(** The conditions of the host and of the build that the code tests. *)
Record Env := {
  GUnrealEd : bool;                  (* GUnrealEd != nullptr *)
  GEditor : bool;                    (* GEditor != nullptr *)
  IsRunningCommandlet : bool;
  HOUDINI_MODE : bool;               (* #ifdef HOUDINI_MODE *)
  EM_HoudiniShelfEdModeId : string;  (* declared in HoudiniShelfEdMode.h *)
  RuntimeSettings : bool;            (* GetDefault<UHoudiniRuntimeSettings>() != nullptr *)
  bHidePlacementModeHoudiniTools : bool;
  CustomHoudiniTools : list string;  (* names of the custom tools of the settings *)
  PropertyEditorLoaded : bool;       (* IsModuleLoaded( "PropertyEditor" ) *)
  AssetToolsLoaded : bool;           (* IsModuleLoaded( "AssetTools" ) *)
  UObjectInitialized : bool;
  PlacementModeAvailable : bool      (* IPlacementModeModule::IsAvailable() *)
}.

(** The state: the host registries and the members of
    [FHoudiniEngineEditor] that the registration code tests or reads back.
    [HoudiniAssetBroker], [MainMenuExtender] and the instance pointer are
    only assigned, and are left out. *)
Record State := {
  (* host *)
  Extensions : gmap Key Extension;
  GlobalLevelEditorActions : gmap UICommand FUIAction;
  CCmdStatics : bool;  (* the function-local statics of RegisterConsoleCommands exist *)
  (* members *)
  SplineComponentVisualizer : bool;  (* IsValid() *)
  HandleComponentVisualizer : bool;  (* IsValid() *)
  AssetTypeActions : list string;
  StyleSet : bool;                   (* IsValid() *)
  HEngineCommands : gmap UICommand FUIAction;
  HoudiniTools : list string
}.

Definition set_Extensions (f : gmap Key Extension -> gmap Key Extension) (s : State) : State :=
  let 'Build_State ext gl cc sp ha ata sty cmds tools := s in
  Build_State (f ext) gl cc sp ha ata sty cmds tools.

Definition set_GlobalLevelEditorActions (v : gmap UICommand FUIAction) (s : State) : State :=
  let 'Build_State ext gl cc sp ha ata sty cmds tools := s in
  Build_State ext v cc sp ha ata sty cmds tools.

Definition set_CCmdStatics (v : bool) (s : State) : State :=
  let 'Build_State ext gl cc sp ha ata sty cmds tools := s in
  Build_State ext gl v sp ha ata sty cmds tools.

Definition set_SplineComponentVisualizer (v : bool) (s : State) : State :=
  let 'Build_State ext gl cc sp ha ata sty cmds tools := s in
  Build_State ext gl cc v ha ata sty cmds tools.

Definition set_HandleComponentVisualizer (v : bool) (s : State) : State :=
  let 'Build_State ext gl cc sp ha ata sty cmds tools := s in
  Build_State ext gl cc sp v ata sty cmds tools.

Definition set_AssetTypeActions (v : list string) (s : State) : State :=
  let 'Build_State ext gl cc sp ha ata sty cmds tools := s in
  Build_State ext gl cc sp ha v sty cmds tools.

Definition set_StyleSet (v : bool) (s : State) : State :=
  let 'Build_State ext gl cc sp ha ata sty cmds tools := s in
  Build_State ext gl cc sp ha ata v cmds tools.

Definition set_HEngineCommands (v : gmap UICommand FUIAction) (s : State) : State :=
  let 'Build_State ext gl cc sp ha ata sty cmds tools := s in
  Build_State ext gl cc sp ha ata sty v tools.

Definition set_HoudiniTools (v : list string) (s : State) : State :=
  let 'Build_State ext gl cc sp ha ata sty cmds tools := s in
  Build_State ext gl cc sp ha ata sty cmds v.

(** The host's register and unregister calls on a keyed registry. *)
Definition host_register (k : Key) (e : Extension) : State -> State :=
  set_Extensions (fun m => <[k := e]> m).

Definition host_unregister (k : Key) : State -> State :=
  set_Extensions (fun m => delete k m).

(** *** Registration functions, in the order of the source *)

Definition RegisterComponentVisualizers (env : Env) (s : State) : State :=
  if GUnrealEd env then
    let s :=
      if negb (SplineComponentVisualizer s) then
        host_register (ComponentVisualizer, "HoudiniSplineComponent")
          (ExtObject "FHoudiniSplineComponentVisualizer")
          (set_SplineComponentVisualizer true s)
      else s in
    if negb (HandleComponentVisualizer s) then
      host_register (ComponentVisualizer, "HoudiniHandleComponent")
        (ExtObject "FHoudiniHandleComponentVisualizer")
        (set_HandleComponentVisualizer true s)
    else s
  else s.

WHAT IS EXPECTED ▸ From the entries, copy out each line containing the word "string".

PROBLEM SOLUTION ▸
  EM_HoudiniShelfEdModeId : string;  (* declared in HoudiniShelfEdMode.h *)
  CustomHoudiniTools : list string;  (* names of the custom tools of the settings *)
  AssetTypeActions : list string;
  HoudiniTools : list string
Definition set_AssetTypeActions (v : list string) (s : State) : State :=
Definition set_HoudiniTools (v : list string) (s : State) : State :=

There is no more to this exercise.